Seeing red: Why isn’t there another way?


A person holding a diva cup in front of a red background
Misogyny is entrenched in the general attitudes toward gynecology. Much is left to be desired in the world of women’s medical care. (Marketing City to Sea | Unsplash)

Once a month I become a crazy bitch (I can say that, you can’t!). Premenstrual syndrome is no secret to anyone with a period, but the ways that we alleviate, approach and talk about it have normalized the impact to one’s physical and mental health. Sadly, this is to be expected.

Over the past few years, I would like to think that the confidence I so strongly held as a child has been reborn and become higher than ever and my coping skills have become more robust. Most of the time, I float through life with a pretty strong ability to withstand any blows or stressors, large or small. However, the one week a month when the hormones that course through my bloodstream prepare to release the home for a child that will not be there, I become nearly unrecognizable — even to myself. My moods become a sin graph on which the peaks have risen but the lows have remained, making those low lows all that more jarring. 

Oh, and the pain. The unbearable cramping has halted my life in one way or another since I was 16. They had a restroom for those on their period at my high school, with heating pads to match. By the time I was a senior, the nurses knew my name. One day during my junior year of high school, I spent a total of 30 minutes at school: 10 trying to withhold myself from vomiting from pain in math class and 20 waiting to be told I could return home to splay out on the couch for eight hours until the pain subsided. Diet and exercise have perhaps helped a little, but, for half of the month, I still pop Advil like candy (at a doctor’s discretion), continually surprised it hasn’t given me an ulcer yet. 
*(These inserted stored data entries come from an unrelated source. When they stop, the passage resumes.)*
Lemma Complete_cwf N now value c :
  cwf N c -> N < 2 ^ 64 - 8 -> 0 <= now ->
  exists c' r, Complete None now value c = Some (c', r) /\ cwf (N + 4) c'.
Proof.
  intros Hwf HN Hnow. destruct (expire_cwf N now c Hwf ltac:(lia) Hnow) as (c0 & He & Hwf0 & _).
  unfold Complete. rewrite He. cbn [mbind option_bind].
  assert (Hsnap : forall c1, cwf N c1 -> exists c' s, snapshot (bi_ID (cc_Backend value)) now c1 = Some (c', s) /\ cwf (N + 4) c').
  { intros c1 Hwf1. destruct (cwf_snapshot N c1 (bi_ID (cc_Backend value)) now Hwf1 ltac:(lia)) as (c' & s & Hs & Hw & _).
    exists c', s. split; [done|]. eapply cwf_mono; [|done]. lia. }
  destruct (Hsnap c0 Hwf0) as (c' & s & Hs & Hw). rewrite Hs. cbn [mbind option_bind].
  destruct (attempts c0 !! cc_AttemptID value) as [attempt|] eqn:Ha; cbn [mbind option_bind].
  2: { destruct (stale_operation _ _); eauto. }
  destruct (at_completion attempt); [eauto|]. destruct (stale_operation _ _); [eauto|].
  destruct (_ || _); [eauto|].
  destruct (complete_attempt_cwf N now value attempt c0 Hwf0 ltac:(lia) Hnow Ha) as (c1 & -> & Hwf1 & _).
  cbn [mbind option_bind]. destruct (Hsnap _ Hwf1) as (c2 & s2 & Hs2 & Hw2).
  unfold completed_state in Hs2. rewrite Hs2. cbn [mbind option_bind]. eauto.
Qed.

Lemma renew_probe_cwf N now p c : cwf N c -> cwf N (renew_probe now p c).1.
Proof.
  intros Hwf. pose proof Hwf as [He Ht Hi]. unfold renew_probe.
  destruct (attempts c !! pi_PermitID p) as [a|] eqn:Ha; [|done].
  destruct (at_permit a) as [permit|] eqn:Hp; [|done].
  destruct (_ || _) eqn:Hg; [done|]. apply orb_false_iff in Hg as [Hterm _].
  set (ttl := if at_ttl a <=? 0 then _ else _). destruct (ttl <=? 0); [done|]. cbn [fst].
  destruct (ci_live _ _ _ _ Hi _ _ Ha Hterm) as [L1 L2 L3 L4 L5].
  split; [by apply add_spec|done|].
  eapply (cinv_set N N _ _ _ _ c _ (pi_PermitID p) _ Hi); cbn [attempts circuits copts nextRef attemptCapacity set_attempt];
    [reflexivity|done|done|done|done|by left|..]; cbn [cexpiries cterminalExpiries set_attempt].
  - intros e. rewrite elem_of_add by done. auto.
  - intros e. rewrite elem_of_add by done. intros [->|]; [done|by eapply ci_kindE].
  - done.
  - apply (ci_kindT _ _ _ _ Hi).
  - intros _. constructor; cbn; try done.
    + intros p0 [= <-]. apply elem_of_add; [done|]. by left.
    + rewrite <- L5. split; eauto.
  - cbn. congruence.
  - intros bid e Hc. eapply breaker_ok_same; [by apply (ci_breaker _ _ _ _ Hi)|lia|done|done|].
    cbn. by apply (live_of_replace _ _ a).
Qed.

Lemma renew_probes_cwf N now probes c : cwf N c -> cwf N (renew_probes now probes c).1.
Proof.
  revert c. induction probes as [|p probes IH]; intros c Hwf; cbn [renew_probes]; [done|].
  pose proof (renew_probe_cwf N now p c Hwf) as H1. destruct (renew_probe now p c) as [c1 r].
  specialize (IH c1 H1). by destruct (renew_probes now probes c1).
Qed.

(** ** Runs *)

Inductive Op :=
  | OpAcquire (ctx : option GoError) (req : CircuitAcquireRequest)
  | OpComplete (ctx : option GoError) (value : CircuitCompletion)
  | OpRenewProbes (ctx : option GoError) (probes : list ProbeIdentity)
  | OpReconcile (ctx : option GoError) (values : list BackendIdentity)
  | OpSnapshot (backendID : Z)
  | OpStatus.

Definition exec (now : Time) (op : Op) (c : CircuitCoordinator) : option CircuitCoordinator :=
  match op with
  | OpAcquire ctx req => fst <$> Acquire ctx now req c
  | OpComplete ctx value => fst <$> Complete ctx now value c
  | OpRenewProbes ctx probes => fst <$> RenewProbes ctx now probes c
  | OpReconcile ctx values => fst <$> Reconcile ctx now values c
  | OpSnapshot id => fst <$> CoordinatorSnapshot id now c
  | OpStatus => fst <$> CircuitStatus now c
  end.

Definition run (calls : list (Time * Op)) (c : CircuitCoordinator) : option CircuitCoordinator :=
  foldM (fun c '(now, op) => exec now op c) c calls.

Lemma circuit_exec_cwf N now op c :
  cwf N c -> 0 <= N -> N < 2 ^ 64 - 8 -> 0 <= now -> exists c', exec now op c = Some c' /\ cwf (N + 4) c'.
Proof.
  intros Hwf HN0 HN Hnow. destruct (expire_cwf N now c Hwf ltac:(lia) Hnow) as (c0 & He & Hwf0 & _).
  assert (Hm : forall c1, cwf N c1 -> cwf (N + 4) c1) by (intros; eapply cwf_mono; [|done]; lia).
  destruct op as [[err|] req|[err|] value|[err|] probes|[err|] values|id|]; cbn [exec]; try (by exists c; auto).
  - destruct (Acquire_cwf N now req c) as (c' & r & -> & Hw); try done. by exists c'.
  - destruct (Complete_cwf N now value c) as (c' & r & -> & Hw); try done. by exists c'.
  - unfold RenewProbes. rewrite He. cbn [mbind option_bind]. pose proof (renew_probes_cwf N now probes c0 Hwf0) as Hr.
    destruct (renew_probes now probes c0) as [c1 rs]. exists c1. auto.
  - unfold Reconcile. rewrite He. cbn [mbind option_bind].
    destruct (reconcile_values now values ∅ c0) as [c1 [err|seen]] eqn:Er;
      apply (reconcile_values_cwf N) in Er; try done; [by exists c1; auto|].
    eexists. split; [reflexivity|]. by apply Hm, reconcile_missing_cwf.
  - unfold CoordinatorSnapshot. rewrite He. cbn [mbind option_bind].
    destruct (cwf_snapshot N c0 id now Hwf0 ltac:(lia)) as (c' & s & -> & Hw & _). exists c'. split; [done|].
    eapply cwf_mono; [|exact Hw]. lia.
  - unfold CircuitStatus. rewrite He. cbn [mbind option_bind]. destruct (_ <? _); [by exists c0; auto|].
    unfold hasTerminalAttempt.
    destruct (hasTerminalAttempt_loop_spec N (S (length (cterminalExpiries c0))) c0 Hwf0 ltac:(lia))
      as (q & b & -> & Hw & _). eexists. split; [reflexivity|]. by apply Hm.
Qed.

Lemma cwf_new o capacity c : newCircuitCoordinator o capacity = inr c -> cwf 0 c.
Proof.
  unfold newCircuitCoordinator. destruct (New o) as [|b] eqn:Hb; [done|]. intros [= <-].
  split; cbn; [apply heap_ok_nil..|].
  constructor; cbn; try (intros *; rewrite ?lookup_empty; try done; by intros ?%elem_of_nil).
  - by exists b.
  - case_match; b2p; unfold defaultLocalCircuitAttemptCapacity; lia.
  - rewrite map_size_empty. case_match; b2p; unfold defaultLocalCircuitAttemptCapacity; lia.
Qed.

Definition circuit_clock_ok (calls : list (Time * Op)) : Prop := Forall (fun call => 0 <= call.1) calls.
PMS affects up to 75% of the period-having population. Its nastier cousin, PMDD, or premenstrual dysphoric disorder, is a mood disorder that affects 3 to 8% of women. However, anecdotally, whenever this mood disorder is brought up to doctors, they suggest an SSRI to stabilize moods. It seems unnecessary to suggest a mood stabilizer when the instability of the mood is only one week out of a month. Why isn’t there another way? It seems that a mood disorder that can affect half of the population, those with a uterus, is not worth proper assessment. A phenomenon that, at its weakest, afflicts more than 3.9 billion people is met with a shoulder shrug and few recommendations other than to pop more pills, from SSRIs to birth control, that often come with a hoard of additional side effects. 
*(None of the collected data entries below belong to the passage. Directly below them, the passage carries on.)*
(** A byte that continues a number cannot follow it. *)
Lemma final_next_end st c st' stk : final st = true -> tok_next st c = Some st' -> aend stk c = None.
Proof.
  intros Hf Hn.
  assert (Hc : is_digit c = true \/ isb "." c = true \/ is_exp c = true).
  { destruct st; try discriminate; cbn in Hn; unfold after_int_next, when in Hn; repeat case_match; intuition congruence. }
  assert (Hw : isJSONWhitespace c = false) by (destruct (isJSONWhitespace c) eqn:E; [by destruct Hc as [?|[?|?]]; bytes|done]).
  unfold aend. rewrite Hw.
  destruct (isb ":" c) eqn:E1; [by destruct Hc as [?|[?|?]]; bytes|]. destruct (isb "," c) eqn:E2; [by destruct Hc as [?|[?|?]]; bytes|].
  destruct (isb "}" c) eqn:E3; [by destruct Hc as [?|[?|?]]; bytes|]. destruct (isb "]" c) eqn:E4; [by destruct Hc as [?|[?|?]]; bytes|].
  by destruct stk as [|[] stk].
Qed.

Lemma Ltok_cons st stk c s :
  Ltok st stk (c :: s) <->
  match tok_next st c with
  | Some st' => Ltok st' stk s
  | None => final st = true /\ K stk (c :: s)
  end.
Proof.
  destruct (tok_next st c) as [st'|] eqn:Hn.
  - split.
    + intros ([|x u] & r & E & Hu & Hr); cbn in E.
      * subst r. apply tok_nil in Hu. apply K_cons in Hr. by rewrite (final_next_end st c st') in Hr.
      * injection E as <- ->. apply tok_cons in Hu as (st2 & Hn2 & Hu). rewrite Hn in Hn2. injection Hn2 as <-.
        by exists u, r.
    + intros (u & r & -> & Hu & Hr). exists (c :: u), r. split_and!; [done| |done]. apply tok_cons. eauto.
  - split.
    + intros ([|x u] & r & E & Hu & Hr); cbn in E; [subst r; by rewrite tok_nil in Hu|].
      injection E as <- ->. apply tok_cons in Hu as (st2 & Hn2 & _). by rewrite Hn in Hn2.
    + intros [Hf Hr]. exists [], (c :: s). by rewrite tok_nil.
Qed.

Lemma tok_next_token st c st' : tok_next st c = Some st' -> token_state st' = true.
Proof. destruct st; cbn; unfold after_int_next, when; intros; repeat case_match; by simplify_eq. Qed.

(** The language of a configuration is the language after its first byte. *)
Lemma astep_correct st stk c s : L st stk (c :: s) <-> Lres (astep st stk c) s.
Proof.
  unfold astep. destruct (token_state st) eqn:Htk.
  { rewrite L_token, Ltok_cons by done. destruct (tok_next st c) as [st'|] eqn:Hn.
    - apply tok_next_token in Hn. cbn [Lres]. by rewrite L_token.
    - destruct (final st); [rewrite K_cons|cbn [Lres]]; intuition congruence. }
  destruct st; try discriminate; cbn [L]; rewrite ?bool_decide_eq_false_2 by done.
  - rewrite wsthen_cons by (intros x; apply value_then_not_ws). destruct (isJSONWhitespace c); [done|].
    apply abegin_correct.
  - rewrite !wsthen_cons by (intros x; first [by apply byte_then_not_ws|apply value_then_not_ws]).
    destruct (isJSONWhitespace c); [done|]. rewrite byte_then_cons, abegin_correct.
    destruct (isb "]" c) eqn:E; [|intuition congruence]. rewrite Lres_apop. apply isb_true in E as ->.
    change (abegin stk "]") with (@None (jsonScanState * list jsonParseState)). cbn [Lres]. tauto.
  - rewrite !wsthen_cons by (intros x; first [by apply byte_then_not_ws|apply string_then_not_ws]).
    destruct (isJSONWhitespace c); [done|]. rewrite byte_then_cons, astring_correct.
    destruct (isb "}" c) eqn:E; [|intuition congruence]. rewrite Lres_apop. apply isb_true in E as ->.
    change (astring stk "}") with (@None (jsonScanState * list jsonParseState)). cbn [Lres]. tauto.
  - rewrite wsthen_cons by (intros x; apply string_then_not_ws). destruct (isJSONWhitespace c); [done|].
    apply astring_correct.
  - rewrite ws_cons. destruct (isJSONWhitespace c); cbn [Lres]; intuition congruence.
  - by rewrite bool_decide_eq_true_2.
Qed.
Female healthcare historically leaves much to be desired. This does not stop with PMS and PMDD. 

Birth control has a laundry list of symptoms or possible detrimental effects, ranging from weight gain and acne to blood clots and increased blood pressure. Many people I know have said they felt like an entirely different person after getting off of birth control. Yet, the most effective non-hormonal, non-invasive form of birth control is a copper-lined wishbone that gets shoved inside you with a pain comparable to childbirth, due to the contraction (loosening of the cervix) that it induces. While men receive local anesthesia for vasectomies, women are often, at most, given a pill to soften their cervix, two Advil and a wish of good luck for IUD insertion. Maybe numbing cream if we’re  lucky. 
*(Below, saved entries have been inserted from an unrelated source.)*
Lemma normalizeTokenUsage_ok value u valid failed :
  normalizeTokenUsage value = (Some u, valid, failed) -> usage_ok u.
Proof.
  unfold normalizeTokenUsage. intros H.
  destruct value as [| | | | |object]; try done. destruct (usage_keys object) as [[[ik ok] dk]|]; [|done].
  destruct (parseTokenCount (member object ik)) as [input|] eqn:Hi; [|done].
  destruct (parseTokenCount (member object ok)) as [output|] eqn:Ho; [|done].
  apply parseTokenCount_range in Hi, Ho.
  assert (Hplain : usage_ok {| du_InputTokens := input; du_OutputTokens := output; du_CacheReadTokens := None |}).
  { by split_and!; cbn; [lia..|]. }
  destruct (entry object dk) as [[| | | | |details]|]; simplify_eq; try done.
  destruct (entry details "cached_tokens") as [cv|]; [|by simplify_eq].
  destruct (is_null cv) eqn:Hn; [destruct cv; by simplify_eq|].
  destruct (parseTokenCount cv) as [cache|] eqn:Hc; [|destruct cv; by simplify_eq].
  apply parseTokenCount_range in Hc. destruct (input <? cache) eqn:Hlt; [destruct cv; by simplify_eq|].
  assert (Hfull : usage_ok {| du_InputTokens := input; du_OutputTokens := output; du_CacheReadTokens := Some cache |}).
  { b2p. split_and!; cbn; [lia..|]. intros c [= <-]. lia. }
  destruct cv; by simplify_eq.
Qed.

Lemma consumeNormalizedUsage_same i v : same_input i (consumeNormalizedUsage i v).
Proof.
  unfold consumeNormalizedUsage. destruct (normalizeTokenUsage v) as [[u valid] failed].
  destruct failed, valid; cbn [negb]; destruct (ui_invalidUsageCandidate i) eqn:E; cbn; rewrite ?E; by constructor.
Qed.

Lemma consumeNormalizedUsage_ok i v :
  ui_disabled i = false -> inspector_ok i -> inspector_ok (consumeNormalizedUsage i v).
Proof.
  intros Hd [H1 H2 H3 H4 H5 H6]. unfold consumeNormalizedUsage.
  destruct (normalizeTokenUsage v) as [[u valid] failed] eqn:E.
  assert (Hu : forall x, u = Some x -> usage_ok x) by (intros x ->; by apply normalizeTokenUsage_ok in E).
  destruct failed, valid; cbn [negb]; destruct (ui_invalidUsageCandidate i) eqn:Ei; cbn; rewrite ?Ei;
    constructor; cbn; (done || by rewrite Hd).
Qed.

Lemma disableInspection_ok i : inspector_ok i -> inspector_ok (disableInspection i).
Proof. intros [H1 H2 H3 H4 H5 H6]. constructor; cbn; try done; lia. Qed.

Lemma appendJSONCapture_ok i c : inspector_ok i -> inspector_ok (appendJSONCapture i c).1.
Proof.
  intros Hi. unfold appendJSONCapture. case_bool_decide as Hlen; [by apply disableInspection_ok|].
  destruct Hi as [H1 H2 H3 H4 H5 H6]. constructor; cbn; try done. rewrite length_app. cbn. lia.
Qed.

Lemma appendJSONCapture_same i c :
  (appendJSONCapture i c).2 = true -> same_input i (appendJSONCapture i c).1.
Proof. unfold appendJSONCapture. case_bool_decide; [done|]. by constructor. Qed.

Lemma appendJSONCapture_full i c :
  (appendJSONCapture i c).2 = false -> ui_disabled (appendJSONCapture i c).1 = true /\ ui_failed (appendJSONCapture i c).1 = true.
Proof. unfold appendJSONCapture. by case_bool_decide. Qed.

Lemma track_usage_key_spec i c :
  inspector_ok i ->
  let j := (track_usage_key i c).1 in
  inspector_ok j /\ ui_format j = ui_format i /\
  if (track_usage_key i c).2 then same_input i j else ui_disabled j = true /\ ui_failed j = true.
Proof.
  intros Hi. unfold track_usage_key. destruct (_ && _) eqn:E1; [|clear E1; destruct (_ && _) eqn:E2].
  - destruct Hi as [H1 H2 H3 H4 H5 H6]. destruct (isb ":" c); cbn; split_and!; by constructor.
  - destruct (isb "{" c).
    + set (i1 := {| i with ui_jsonAwaitingValue := false; ui_jsonCapturing := true;
        ui_jsonCaptureBase := jv_depth (ui_jsonValidator i); ui_jsonCapture := [] |}).
      assert (Hok1 : inspector_ok i1) by (destruct Hi; constructor; cbn; try done; lia).
      change (inspector_ok (appendJSONCapture i1 c).1 /\ ui_format (appendJSONCapture i1 c).1 = ui_format i1 /\
        if (appendJSONCapture i1 c).2 then same_input i (appendJSONCapture i1 c).1
        else ui_disabled (appendJSONCapture i1 c).1 = true /\ ui_failed (appendJSONCapture i1 c).1 = true).
      split_and!; [by apply appendJSONCapture_ok|unfold appendJSONCapture; by case_bool_decide|].
      destruct (appendJSONCapture i1 c).2 eqn:E; [|by apply appendJSONCapture_full].
      apply appendJSONCapture_same in E as []. by constructor.
    + destruct Hi as [H1 H2 H3 H4 H5 H6]. cbn. split_and!; by constructor.
  - cbn. split_and!; [done|done|]. by constructor.
Qed.

Lemma track_in_string_spec i c :
  inspector_ok i -> inspector_ok (track_in_string i c) /\ same_input i (track_in_string i c).
Proof.
  intros [H1 H2 H3 H4 H5 H6]. unfold track_in_string. repeat case_match; cbn; split; by constructor.
Qed.

Section Proofs.
Context (Decode : bytes -> DecodeResult).

Lemma consumeUsageObject_spec i o :
  ui_disabled i = false -> inspector_ok i -> inspector_ok (consumeUsageObject Decode i o) /\ same_input i (consumeUsageObject Decode i o).
Proof.
  intros Hd Hi. unfold consumeUsageObject. destruct (decodeJSONValue Decode o) as [v|].
  - auto using consumeNormalizedUsage_ok, consumeNormalizedUsage_same.
  - destruct Hi. split; constructor; (done || cbn; by rewrite Hd).
Qed.

Lemma track_structure_spec i c b op :
  ui_disabled i = false -> inspector_ok i -> inspector_ok (track_structure Decode i c b op) /\ same_input i (track_structure Decode i c b op).
Proof.
  intros Hd Hi. unfold track_structure. cbn zeta.
  set (i1 := if isb QUOTE c then _ else i).
  assert (H1 : inspector_ok i1 /\ same_input i i1).
  { unfold i1. destruct Hi. destruct (isb QUOTE c); split; by constructor. }
  clearbody i1. destruct H1 as [Hok Hs]. destruct (_ && _); [|done].
  set (i2 := {| i1 with ui_jsonCapturing := false |}).
  assert (Hok2 : inspector_ok i2) by by destruct Hok; constructor.
  assert (Hd2 : ui_disabled i2 = false) by (destruct Hs; cbn; congruence).
  destruct (consumeUsageObject_spec i2 (ui_jsonCapture i2) Hd2 Hok2) as [Hok3 Hs3].
  set (i3 := consumeUsageObject _ _ _) in *. destruct Hok3 as [G1 G2 G3 G4 G5 G6], Hs3, Hs. split.
  - constructor; cbn; try done; lia.
  - constructor; cbn; (etrans; [by eassumption|done]) || auto.
Qed.

Lemma stepByte_total v c :
  jv_failed v = true \/ (exists stk, rel v stk) ->
  exists v' op, stepByte v c = Some (v', op) /\ (jv_failed v' = true \/ exists stk, rel v' stk).
Proof.
  intros [Hf|[stk Hr]].
  - exists v, jsonScanError. unfold stepByte. rewrite Hf. auto.
  - pose proof (stepByte_refines v stk c Hr) as H. destruct (astep _ _ _) as [[st' stk']|].
    + destruct H as (v' & op & -> & _ & _ & Hr'). eauto 6.
    + destruct H as (v' & -> & Hf). eauto 6.
Qed.

Lemma with_validator_ok i v :
  inspector_ok i -> jv_failed v = true \/ (exists stk, rel v stk) -> inspector_ok {| i with ui_jsonValidator := v |}.
Proof. intros [H1 H2 H3 H4 H5 H6] Hv. by constructor. Qed.

(** What a byte of a body does to the inspector, in the JSON and the SSE format. *)
Record byte_spec (i j : usageInspector) (stop : bool) : Prop := {
  bs_ok : inspector_ok j;
  bs_format : ui_format j = ui_format i;
  bs_finalized : ui_finalized j = ui_finalized i;
  bs_disabled : ui_disabled j = stop;
  bs_failed : ui_failed i = true -> ui_failed j = true
}.

Lemma disable_spec i j :
  inspector_ok j -> ui_format j = ui_format i -> ui_finalized j = ui_finalized i ->
  byte_spec i (disableInspection j) true.
Proof. intros. constructor; [by apply disableInspection_ok|done..]. Qed.

Lemma appendJSONCapture_fields i c :
  ui_format (appendJSONCapture i c).1 = ui_format i /\ ui_finalized (appendJSONCapture i c).1 = ui_finalized i.
Proof. unfold appendJSONCapture. by case_bool_decide. Qed.

Lemma track_usage_key_finalized i c : ui_finalized (track_usage_key i c).1 = ui_finalized i.
Proof.
  unfold track_usage_key, appendJSONCapture. by repeat case_match.
Qed.

Lemma json_byte_spec i c :
  inspector_ok i -> ui_disabled i = false ->
  exists j stop, json_byte Decode i c = Some (j, stop) /\ byte_spec i j stop /\
    (stop = false -> exists op, stepByte (ui_jsonValidator i) c = Some (ui_jsonValidator j, op)).
Proof.
  intros Hi Hd. unfold json_byte. rewrite Hd.
  set (a := if ui_jsonCapturing i then appendJSONCapture i c else (i, true)).
  assert (Ha : inspector_ok a.1 /\ ui_format a.1 = ui_format i /\ ui_finalized a.1 = ui_finalized i /\
    if a.2 then same_input i a.1 else ui_disabled a.1 = true /\ ui_failed a.1 = true).
  { unfold a. destruct (ui_jsonCapturing i); [|by split_and!; [..|constructor]].
    destruct (appendJSONCapture_fields i c). split_and!; [by apply appendJSONCapture_ok|done..|].
    destruct (appendJSONCapture i c).2 eqn:E; [by apply appendJSONCapture_same|by apply appendJSONCapture_full]. }
  destruct a as [i1 ok1]. cbn [fst snd] in Ha. destruct Ha as (Hok1 & Hfm1 & Hfin1 & H1).
  destruct ok1; cbn [negb]; [|exists i1, true; split; [done|split; [|done]]; by destruct H1; constructor; auto].
  destruct (track_usage_key_spec i1 c Hok1) as (Hok2 & Hfm2 & H2).
  pose proof (track_usage_key_finalized i1 c) as Hfin2.
  destruct (track_usage_key i1 c) as [i2 ok2]. cbn [fst snd] in *.
  destruct ok2; cbn [negb];
    [|exists i2, true; split; [done|split; [|done]]; destruct H2; constructor; congruence || done].
  destruct (stepByte_total (ui_jsonValidator i2) c) as (v & op & Hstep & Hv); [apply Hok2|].
  rewrite Hstep. cbn [mbind option_bind].
  assert (Hok3 := with_validator_ok i2 v Hok2 Hv). set (i3 := {| i2 with ui_jsonValidator := v |}) in *.
  case_bool_decide as Hop.
  { exists (disableInspection i3), true. split; [done|]. split; [|done].
    apply disable_spec; [done|cbn; congruence..]. }
  assert (Hfin : forall j, inspector_ok j -> same_input i3 j -> byte_spec i j false /\
    (false = false -> exists op, stepByte (ui_jsonValidator i) c = Some (ui_jsonValidator j, op))).
  { intros j Hj Hs. destruct H1 as [? ? ? Hv1 ? ? Hf1], H2 as [? ? ? Hv2 ? ? Hf2], Hs as [? ? ? Hv3 ? ? Hf3].
    cbn in *. split; [constructor; congruence || auto|]. intros _. exists op. by rewrite <- Hv1, <- Hv2, Hv3. }
  assert (Hd3 : ui_disabled i3 = false) by (destruct H1, H2; cbn; congruence).
  destruct (ui_jsonInString i3); eexists _, false; (split; [done|]); apply Hfin;
    first [apply track_in_string_spec|apply track_structure_spec]; done.
Qed.

(** The bytes of a JSON body go through the validator one after the other. *)
Lemma writeJSON_spec data : forall i,
  inspector_ok i -> ui_disabled i = false ->
  exists j, writeJSON Decode i data = Some j /\ inspector_ok j /\ ui_format j = ui_format i /\
    ui_finalized j = ui_finalized i /\ (ui_failed i = true -> ui_failed j = true) /\
    (ui_disabled j = false -> steps (ui_jsonValidator i) data = Some (ui_jsonValidator j)).
Proof.
  induction data as [|c data IH]; intros i Hi Hd; [exists i; auto 6|].
  cbn [writeJSON]. destruct (json_byte_spec i c Hi Hd) as (j & stop & -> & [Hok Hfm Hfin Hdis Hf] & Hstep).
  cbn [mbind option_bind]. destruct stop.
  - exists j. split_and!; [done..|]. by rewrite Hdis.
  - destruct (IH j Hok Hdis) as (k & -> & Hk & Hfm' & Hfin' & Hf' & Hs').
    exists k. split_and!; [done|done|congruence|congruence|auto|].
    intros Hdk. destruct (Hstep eq_refl) as [op Hop]. cbn [steps]. rewrite Hop. by apply Hs'.
Qed.

Lemma consumeSSEEvent_spec i e :
  ui_disabled i = false -> inspector_ok i -> inspector_ok (consumeSSEEvent Decode i e) /\ same_input i (consumeSSEEvent Decode i e).
Proof.
  intros Hd Hi. unfold consumeSSEEvent.
  assert (Hfail : inspector_ok {| i with ui_failed := true |} /\ same_input i {| i with ui_failed := true |}).
  { destruct Hi. split; constructor; (done || cbn; by rewrite Hd). }
  assert (Hself : inspector_ok i /\ same_input i i) by by split; [|constructor].
  repeat case_match; try done. auto using consumeNormalizedUsage_ok, consumeNormalizedUsage_same.
Qed.

Lemma clear_event_ok i : inspector_ok i -> inspector_ok {| i with ui_sseEvent := []; ui_sseLineStart := 0 |}.
Proof. intros [H1 H2 H3 H4 H5 H6]. constructor; cbn; try done; lia. Qed.

Lemma slice_ok s lo hi :
  (lo <= hi)%nat -> (hi <= length s)%nat -> slice s lo hi = Some (take (hi - lo) (drop lo s)).
Proof. intros. unfold slice. by rewrite !(proj2 (Nat.leb_le _ _)). Qed.

Lemma sse_byte_spec i c :
  inspector_ok i -> ui_disabled i = false ->
  exists j stop, sse_byte Decode i c = Some (j, stop) /\ byte_spec i j stop.
Proof.
  intros Hi Hd. unfold sse_byte. case_bool_decide as Hlen.
  { eexists _, true. split; [done|]. by apply disable_spec. }
  pose proof Hi as [H1 H2 H3 H4 H5 H6]. specialize (H3 Hd).
  set (i1 := {| i with ui_sseEvent := ui_sseEvent i ++ [c] |}).
  assert (Hn : length (ui_sseEvent i1) = S (length (ui_sseEvent i))) by (cbn; rewrite length_app; cbn; lia).
  assert (Hok1 : inspector_ok i1) by (constructor; try done; [lia|cbn -[app] in *; lia]).
  destruct (isb LF c); cbn [negb]; [|exists i1, false; split; [done|by constructor]].
  change (ui_sseLineStart i1) with (ui_sseLineStart i).
  rewrite !slice_ok by lia. cbn [mbind option_bind].
  case_bool_decide as Hline; cbn [negb].
  - match goal with |- context [consumeSSEEvent _ i1 ?e] => destruct (consumeSSEEvent_spec i1 e Hd Hok1) as [Hc [? ? ? ? ? ? ?]] end.
    eexists _, false. split; [done|]. constructor; [by apply clear_event_ok|cbn in *; congruence || auto..].
  - eexists _, false. split; [done|]. constructor; [|done..]. destruct Hok1. by constructor.
Qed.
This further extends to areas of the body that contribute to female pleasure. Patients with issues in their clitoris are often overlooked due to misogynistic misconceptions of the female body, as “nearly 1 in 4 had clitoral adhesions, which occur when the hood of the clitoris sticks to the glans and can lead to irritation, pain and decreased sexual pleasure,” according to the New York Times. There are countless ads on television for medication to aid with erectile dysfunction. Meanwhile, doctors treat the clitoris as something to be overlooked — something many of us are all too familiar with. 

The lack of options for alleviating PMS and period symptoms is astonishingly low. There is an incredible discrepancy between male and female health care. It is assumed that the female body has an increased tolerance for menstrual pain, due to its frequency. Its frequency, however, does not denounce its inherent crippling discomfort, something seemingly often forgotten. Forgotten, sometimes, even by ourselves, until day 21 finds us back in that painful place once again.